*** Opening Information supplied ***

(** * Buscador de cafés: a shallow embedding of [app/logic.py], [app/main.py]
    and [app/settings.py], and the properties of the specification checked
    against it.

    Conventions of the embedding.
    - A Python [str] is a list of Unicode code points ([pystr]); a cell of a
      data frame read with [dtype=str] is either missing ([NA], pandas' NaN)
      or a string.
    - A finite Python [float] is represented by the rational number it
      denotes; comparisons are exact, as they are on floats.  The decimal
      literals of the source ([0.1], [10.0], [0.75], ...) denote their
      decimal values.  Parsing text to floats, the geodesic distance and the
      rendering of floats as text belong to pandas, geopy and Python and are
      parameters of the development.
    - Exceptions are values of [res]; code that reads the clock, the network,
      the random generator or the process-wide cache lives in the monad [M]
      of state transformers over [World] that may raise. *)

From Stdlib Require Import QArith String Ascii Sorting.Sorted Sorting.Permutation.
From stdpp Require Import base option list gmap.

Local Open Scope N_scope.

(** ** Python strings *)

Definition pystr := list N.

Definition py (s : string) : pystr := List.map N_of_ascii (list_ascii_of_string s).

Inductive cell : Type :=
| NA
| Str (s : pystr).

(** [pd.isna] on a cell. *)
Definition isna (v : cell) : bool :=
  match v with NA => true | Str _ => false end.

(** [Series.fillna(s)] on one cell. *)
Definition fillna (s : pystr) (v : cell) : cell :=
  match v with NA => Str s | Str _ => v end.

(** [str(valor)]: the missing value prints as "nan". *)
Definition str_of (v : cell) : pystr :=
  match v with NA => py "nan" | Str s => s end.

Definition is_ascii (c : N) : bool := c <? 128.

(** The code points Python treats as whitespace, in [str.strip], [str.split]
    and the regular expression class [\s] on [str] patterns. *)
Definition is_space (c : N) : bool :=
  ((9 <=? c) && (c <=? 13)) || ((28 <=? c) && (c <=? 32))
  || (c =? 133) || (c =? 160) || (c =? 5760)
  || ((8192 <=? c) && (c <=? 8202))
  || (c =? 8232) || (c =? 8233) || (c =? 8239) || (c =? 8287) || (c =? 12288).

*** Closing Information supplied ***

The whole listing should be transcribed word for word.

▶ _Task answer_:
(** * Buscador de cafés: a shallow embedding of [app/logic.py], [app/main.py]
    and [app/settings.py], and the properties of the specification checked
    against it.

    Conventions of the embedding.
    - A Python [str] is a list of Unicode code points ([pystr]); a cell of a
      data frame read with [dtype=str] is either missing ([NA], pandas' NaN)
      or a string.
    - A finite Python [float] is represented by the rational number it
      denotes; comparisons are exact, as they are on floats.  The decimal
      literals of the source ([0.1], [10.0], [0.75], ...) denote their
      decimal values.  Parsing text to floats, the geodesic distance and the
      rendering of floats as text belong to pandas, geopy and Python and are
      parameters of the development.
    - Exceptions are values of [res]; code that reads the clock, the network,
      the random generator or the process-wide cache lives in the monad [M]
      of state transformers over [World] that may raise. *)

From Stdlib Require Import QArith String Ascii Sorting.Sorted Sorting.Permutation.
From stdpp Require Import base option list gmap.

Local Open Scope N_scope.

(** ** Python strings *)

Definition pystr := list N.

Definition py (s : string) : pystr := List.map N_of_ascii (list_ascii_of_string s).

Inductive cell : Type :=
| NA
| Str (s : pystr).

(** [pd.isna] on a cell. *)
Definition isna (v : cell) : bool :=
  match v with NA => true | Str _ => false end.

(** [Series.fillna(s)] on one cell. *)
Definition fillna (s : pystr) (v : cell) : cell :=
  match v with NA => Str s | Str _ => v end.

(** [str(valor)]: the missing value prints as "nan". *)
Definition str_of (v : cell) : pystr :=
  match v with NA => py "nan" | Str s => s end.

Definition is_ascii (c : N) : bool := c <? 128.

(** The code points Python treats as whitespace, in [str.strip], [str.split]
    and the regular expression class [\s] on [str] patterns. *)
Definition is_space (c : N) : bool :=
  ((9 <=? c) && (c <=? 13)) || ((28 <=? c) && (c <=? 32))
  || (c =? 133) || (c =? 160) || (c =? 5760)
  || ((8192 <=? c) && (c <=? 8202))
  || (c =? 8232) || (c =? 8233) || (c =? 8239) || (c =? 8287) || (c =? 12288).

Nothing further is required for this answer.